DATASET RECORDS =>
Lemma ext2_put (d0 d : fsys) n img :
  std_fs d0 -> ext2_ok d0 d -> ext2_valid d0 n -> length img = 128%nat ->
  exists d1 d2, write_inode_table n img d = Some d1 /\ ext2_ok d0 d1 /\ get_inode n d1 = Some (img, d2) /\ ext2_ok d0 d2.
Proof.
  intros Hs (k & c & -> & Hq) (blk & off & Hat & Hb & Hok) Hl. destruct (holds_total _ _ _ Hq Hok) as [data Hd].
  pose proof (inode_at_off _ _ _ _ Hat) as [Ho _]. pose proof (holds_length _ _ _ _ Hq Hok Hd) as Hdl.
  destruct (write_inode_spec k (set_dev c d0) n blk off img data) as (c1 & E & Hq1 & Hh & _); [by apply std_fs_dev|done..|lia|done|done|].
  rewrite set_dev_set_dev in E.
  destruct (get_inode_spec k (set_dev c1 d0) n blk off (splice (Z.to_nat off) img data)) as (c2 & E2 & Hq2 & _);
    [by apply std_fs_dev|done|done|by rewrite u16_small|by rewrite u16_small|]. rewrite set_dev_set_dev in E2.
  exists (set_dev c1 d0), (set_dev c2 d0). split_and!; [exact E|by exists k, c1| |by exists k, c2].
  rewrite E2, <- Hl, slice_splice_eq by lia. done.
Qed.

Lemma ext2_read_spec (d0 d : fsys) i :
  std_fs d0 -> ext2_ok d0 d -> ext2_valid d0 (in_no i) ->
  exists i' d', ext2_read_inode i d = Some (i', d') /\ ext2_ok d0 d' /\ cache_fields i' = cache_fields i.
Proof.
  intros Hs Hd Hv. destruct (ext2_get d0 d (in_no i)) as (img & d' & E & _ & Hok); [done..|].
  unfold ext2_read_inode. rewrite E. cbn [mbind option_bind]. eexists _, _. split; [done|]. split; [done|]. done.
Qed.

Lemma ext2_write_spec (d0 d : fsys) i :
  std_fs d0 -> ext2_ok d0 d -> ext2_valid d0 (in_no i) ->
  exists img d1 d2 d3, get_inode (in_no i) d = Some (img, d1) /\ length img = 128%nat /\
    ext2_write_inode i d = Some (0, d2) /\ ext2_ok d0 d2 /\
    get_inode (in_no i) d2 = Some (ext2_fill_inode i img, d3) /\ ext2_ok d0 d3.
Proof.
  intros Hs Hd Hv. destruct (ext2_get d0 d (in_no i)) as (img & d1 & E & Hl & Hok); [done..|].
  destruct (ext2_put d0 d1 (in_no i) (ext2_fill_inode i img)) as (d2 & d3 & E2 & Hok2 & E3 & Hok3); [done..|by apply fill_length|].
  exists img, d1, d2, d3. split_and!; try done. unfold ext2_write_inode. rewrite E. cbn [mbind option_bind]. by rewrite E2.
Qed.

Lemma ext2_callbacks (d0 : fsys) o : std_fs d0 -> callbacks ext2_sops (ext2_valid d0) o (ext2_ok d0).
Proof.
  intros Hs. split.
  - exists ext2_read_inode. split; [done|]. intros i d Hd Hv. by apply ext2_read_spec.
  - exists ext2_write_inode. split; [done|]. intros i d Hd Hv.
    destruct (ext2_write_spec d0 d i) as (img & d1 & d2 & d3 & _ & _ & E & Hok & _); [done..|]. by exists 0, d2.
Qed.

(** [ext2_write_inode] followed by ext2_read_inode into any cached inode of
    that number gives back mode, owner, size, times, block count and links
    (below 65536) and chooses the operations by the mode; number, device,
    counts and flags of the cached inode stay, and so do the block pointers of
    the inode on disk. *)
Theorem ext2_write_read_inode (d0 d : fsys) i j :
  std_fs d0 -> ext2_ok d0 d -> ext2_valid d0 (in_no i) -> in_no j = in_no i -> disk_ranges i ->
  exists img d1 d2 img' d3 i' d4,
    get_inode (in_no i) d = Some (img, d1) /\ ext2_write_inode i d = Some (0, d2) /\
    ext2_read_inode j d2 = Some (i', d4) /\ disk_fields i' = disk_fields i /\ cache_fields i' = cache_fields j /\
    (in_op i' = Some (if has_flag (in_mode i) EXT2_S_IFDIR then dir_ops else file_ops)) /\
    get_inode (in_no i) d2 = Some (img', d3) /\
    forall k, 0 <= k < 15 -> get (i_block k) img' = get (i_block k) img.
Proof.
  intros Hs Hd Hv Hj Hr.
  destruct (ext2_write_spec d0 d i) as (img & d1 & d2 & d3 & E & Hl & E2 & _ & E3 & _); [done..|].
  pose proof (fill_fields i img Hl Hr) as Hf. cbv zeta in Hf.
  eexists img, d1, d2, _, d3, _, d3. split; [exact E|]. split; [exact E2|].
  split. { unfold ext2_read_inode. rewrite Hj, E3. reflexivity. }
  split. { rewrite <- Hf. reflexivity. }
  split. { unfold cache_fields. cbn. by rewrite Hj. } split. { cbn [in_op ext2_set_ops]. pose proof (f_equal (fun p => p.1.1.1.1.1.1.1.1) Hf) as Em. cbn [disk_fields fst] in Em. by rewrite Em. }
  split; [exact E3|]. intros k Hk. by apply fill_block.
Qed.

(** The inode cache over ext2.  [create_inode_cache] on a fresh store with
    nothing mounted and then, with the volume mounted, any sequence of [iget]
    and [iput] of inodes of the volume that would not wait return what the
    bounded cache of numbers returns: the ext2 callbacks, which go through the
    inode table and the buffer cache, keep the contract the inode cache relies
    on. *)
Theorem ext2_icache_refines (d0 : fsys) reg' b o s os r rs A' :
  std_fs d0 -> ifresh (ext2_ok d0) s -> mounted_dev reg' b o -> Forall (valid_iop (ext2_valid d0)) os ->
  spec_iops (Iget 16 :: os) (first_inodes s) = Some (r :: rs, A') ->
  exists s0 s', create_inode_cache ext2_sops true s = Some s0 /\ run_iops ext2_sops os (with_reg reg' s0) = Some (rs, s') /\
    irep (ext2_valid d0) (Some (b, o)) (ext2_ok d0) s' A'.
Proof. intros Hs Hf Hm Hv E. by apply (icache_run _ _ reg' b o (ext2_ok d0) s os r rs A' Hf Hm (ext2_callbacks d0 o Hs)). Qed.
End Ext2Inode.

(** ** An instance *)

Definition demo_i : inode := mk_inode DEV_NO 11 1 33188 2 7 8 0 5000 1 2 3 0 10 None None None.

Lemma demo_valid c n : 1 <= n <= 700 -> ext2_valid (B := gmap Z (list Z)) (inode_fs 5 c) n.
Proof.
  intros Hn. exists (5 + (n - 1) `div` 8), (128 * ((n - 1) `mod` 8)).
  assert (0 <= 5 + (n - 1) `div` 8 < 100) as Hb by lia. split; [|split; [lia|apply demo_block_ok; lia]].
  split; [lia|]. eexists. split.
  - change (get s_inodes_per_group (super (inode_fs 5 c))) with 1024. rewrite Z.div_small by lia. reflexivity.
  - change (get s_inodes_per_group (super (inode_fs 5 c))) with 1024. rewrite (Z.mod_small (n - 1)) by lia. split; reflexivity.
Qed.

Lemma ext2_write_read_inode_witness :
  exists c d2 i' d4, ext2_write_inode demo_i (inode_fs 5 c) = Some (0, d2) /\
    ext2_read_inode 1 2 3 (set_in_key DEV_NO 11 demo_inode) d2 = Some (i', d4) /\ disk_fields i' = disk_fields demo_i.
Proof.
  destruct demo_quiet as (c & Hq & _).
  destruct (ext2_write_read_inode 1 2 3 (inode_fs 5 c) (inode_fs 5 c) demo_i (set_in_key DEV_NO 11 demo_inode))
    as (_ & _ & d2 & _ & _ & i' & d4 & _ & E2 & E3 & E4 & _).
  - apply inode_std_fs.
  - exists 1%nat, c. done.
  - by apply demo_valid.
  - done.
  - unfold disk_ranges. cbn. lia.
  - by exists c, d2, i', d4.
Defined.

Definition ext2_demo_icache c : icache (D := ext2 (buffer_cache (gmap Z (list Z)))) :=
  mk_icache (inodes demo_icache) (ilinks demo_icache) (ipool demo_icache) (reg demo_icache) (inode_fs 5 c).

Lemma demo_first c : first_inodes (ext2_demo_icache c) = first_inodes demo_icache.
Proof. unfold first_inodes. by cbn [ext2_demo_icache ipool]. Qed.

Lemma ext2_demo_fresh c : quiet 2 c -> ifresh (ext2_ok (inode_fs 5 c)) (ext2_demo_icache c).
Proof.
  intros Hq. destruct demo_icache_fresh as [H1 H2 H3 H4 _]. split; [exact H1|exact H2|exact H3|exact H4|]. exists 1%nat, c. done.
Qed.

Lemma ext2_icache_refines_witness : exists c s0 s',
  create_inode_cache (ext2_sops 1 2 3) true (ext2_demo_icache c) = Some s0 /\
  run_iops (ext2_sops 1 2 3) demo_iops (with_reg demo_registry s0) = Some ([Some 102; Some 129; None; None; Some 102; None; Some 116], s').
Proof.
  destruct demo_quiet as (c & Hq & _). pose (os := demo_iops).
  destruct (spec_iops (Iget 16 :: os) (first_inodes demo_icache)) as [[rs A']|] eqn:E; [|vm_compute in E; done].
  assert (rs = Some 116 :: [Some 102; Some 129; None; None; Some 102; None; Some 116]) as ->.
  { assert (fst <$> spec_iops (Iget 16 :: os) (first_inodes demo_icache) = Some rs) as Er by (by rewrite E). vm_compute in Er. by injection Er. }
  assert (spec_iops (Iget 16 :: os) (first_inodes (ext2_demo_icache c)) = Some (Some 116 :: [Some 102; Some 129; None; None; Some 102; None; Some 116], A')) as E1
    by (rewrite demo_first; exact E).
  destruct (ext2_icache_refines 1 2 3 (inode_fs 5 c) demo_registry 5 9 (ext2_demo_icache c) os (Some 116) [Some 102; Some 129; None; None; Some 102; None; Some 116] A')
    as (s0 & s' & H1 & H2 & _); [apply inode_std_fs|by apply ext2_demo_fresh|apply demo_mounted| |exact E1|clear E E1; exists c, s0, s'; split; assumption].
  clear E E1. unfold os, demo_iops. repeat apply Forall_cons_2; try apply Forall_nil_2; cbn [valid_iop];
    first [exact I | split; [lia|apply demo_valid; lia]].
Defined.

GOAL OF THE EXERCISE => An exact copy of the lines above, from the one containing "irep (ext2_valid d0)" down to the one containing "intros Hn. exists" and including both, is the whole answer; retype it and nothing else.

RESPONSE TO THE EXERCISE =>
    irep (ext2_valid d0) (Some (b, o)) (ext2_ok d0) s' A'.
Proof. intros Hs Hf Hm Hv E. by apply (icache_run _ _ reg' b o (ext2_ok d0) s os r rs A' Hf Hm (ext2_callbacks d0 o Hs)). Qed.
End Ext2Inode.

(** ** An instance *)

Definition demo_i : inode := mk_inode DEV_NO 11 1 33188 2 7 8 0 5000 1 2 3 0 10 None None None.

Lemma demo_valid c n : 1 <= n <= 700 -> ext2_valid (B := gmap Z (list Z)) (inode_fs 5 c) n.
Proof.
  intros Hn. exists (5 + (n - 1) `div` 8), (128 * ((n - 1) `mod` 8)).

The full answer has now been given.